*Instructions for the task*. Find the word "bind" in the data, then copy each line where it is found.

---------------

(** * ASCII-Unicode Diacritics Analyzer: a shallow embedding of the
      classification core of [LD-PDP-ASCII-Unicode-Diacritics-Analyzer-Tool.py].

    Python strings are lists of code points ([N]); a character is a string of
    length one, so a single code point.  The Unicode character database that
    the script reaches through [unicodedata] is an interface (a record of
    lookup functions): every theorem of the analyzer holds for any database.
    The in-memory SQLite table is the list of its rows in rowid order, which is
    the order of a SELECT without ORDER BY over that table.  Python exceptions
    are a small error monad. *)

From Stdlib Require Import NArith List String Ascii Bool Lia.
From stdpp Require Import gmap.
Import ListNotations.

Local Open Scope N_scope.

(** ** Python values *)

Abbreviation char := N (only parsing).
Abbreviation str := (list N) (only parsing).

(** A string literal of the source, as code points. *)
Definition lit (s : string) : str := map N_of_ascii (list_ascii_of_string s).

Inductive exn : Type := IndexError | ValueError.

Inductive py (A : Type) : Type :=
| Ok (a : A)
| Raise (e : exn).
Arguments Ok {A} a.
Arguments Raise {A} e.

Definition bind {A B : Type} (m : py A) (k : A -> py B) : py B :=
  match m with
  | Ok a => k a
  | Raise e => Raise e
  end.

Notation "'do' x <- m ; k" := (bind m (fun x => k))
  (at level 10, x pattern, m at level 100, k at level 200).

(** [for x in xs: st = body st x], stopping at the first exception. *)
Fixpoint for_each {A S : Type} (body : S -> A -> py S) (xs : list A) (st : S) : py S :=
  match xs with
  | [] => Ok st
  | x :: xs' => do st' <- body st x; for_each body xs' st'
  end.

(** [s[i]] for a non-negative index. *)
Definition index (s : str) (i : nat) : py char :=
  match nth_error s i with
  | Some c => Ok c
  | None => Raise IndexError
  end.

---------------

*Output of the task*.
Definition bind {A B : Type} (m : py A) (k : A -> py B) : py B :=
Notation "'do' x <- m ; k" := (bind m (fun x => k))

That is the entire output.